Provided records: Begin

(** The number of streams that the configuration gives is not used. *)
Lemma max_streams_unset Get ParseDuration r t p h tok pem self o :
  ParseOptions Get ParseDuration r t p h tok pem self [] = Ok o -> MaxConcurrentStreams o = 0%Z.
Proof.
  intros (l & _ & (x & Hx & [= <-])%gores_bind_ok)%gores_bind_ok. transitivity (MaxConcurrentStreams x); [by destruct x|].
  assert (forall ops y z, Forall (fun o : Option => forall a b, o a = Ok b -> MaxConcurrentStreams b = MaxConcurrentStreams a) ops ->
    apply_all ops y = Ok z -> MaxConcurrentStreams z = MaxConcurrentStreams y) as Hkeep.
  { intros ops y z Hops. revert y. induction Hops as [|o ops Ho _ IH]; intros y; [by intros [= ->]|]. rewrite apply_all_cons. intros (w & Hw & Hz).
    rewrite (IH w Hz). by apply Ho. }
  rewrite (fun Hf => Hkeep _ zeroOptions x Hf Hx); [done|]. rewrite !Forall_app. split_and!; [| | |done].
  - repeat constructor; try (by intros [] b [= <-]).
    + intros a b. unfold WithHttpMaxConcurrentConnection. destruct (_ && _); [done|]. intros [= <-]. by destruct a.
    + intros a b. unfold WithPortRange. destruct a. destruct (Split "-" _) as [|lo [|hi [|]]]; try (by intros [= <-]); destruct (Value.Value.ParseInt 64 lo); try done; try (destruct (Value.Value.ParseInt 64 hi)); by intros [= <-].
  - unfold extra_options. apply Forall_app. split; case_match; repeat constructor; by intros [] b [= <-].
  - apply Forall_fmap, Forall_true. by intros c [] b [= <-].
Qed.

(** What is recovered from: a panic of the handler and of everything inside, and not one of
    the interceptors of the program, which are outside. *)
Lemma recovery_covers unary_auth prometheus o ignoreInternal i : Recovery o = true ->
  exists outer inner, PrepareUnaryInterceptors unary_auth prometheus o ignoreInternal = outer ++ RecoveryInt :: inner /\
    (User i ∈ outer <-> i ∈ UnaryInterceptors o) /\ User i ∉ inner /\ RecoveryInt ∉ outer.
Proof.
  intros Hr. unfold PrepareUnaryInterceptors. rewrite Hr. exists ((User <$> UnaryInterceptors o) ++ option_list (OpenTracing <$> Tracer o)). eexists.
  split; [by rewrite <- !app_assoc|]. split_and!.
  - rewrite elem_of_app. split; [intros [(j & [= ->] & ?)%list_elem_of_fmap|Hin]; [done|]|intros; left; apply list_elem_of_fmap; eauto].
    destruct (Tracer o); [by apply list_elem_of_singleton in Hin|by apply not_elem_of_nil in Hin].
  - rewrite !not_elem_of_app. split_and!; [destruct (AuthProvider o ≫= _)| |]; repeat case_match; set_solver.
  - rewrite not_elem_of_app. split; [by intros (j & ? & ?)%list_elem_of_fmap|]. destruct (Tracer o); set_solver.
Qed.
End options.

Provided records: End

Exercise aim:
Scan the entries above for the string "self", and copy every line where it turns up.

Exercise solution:
Lemma max_streams_unset Get ParseDuration r t p h tok pem self o :
  ParseOptions Get ParseDuration r t p h tok pem self [] = Ok o -> MaxConcurrentStreams o = 0%Z.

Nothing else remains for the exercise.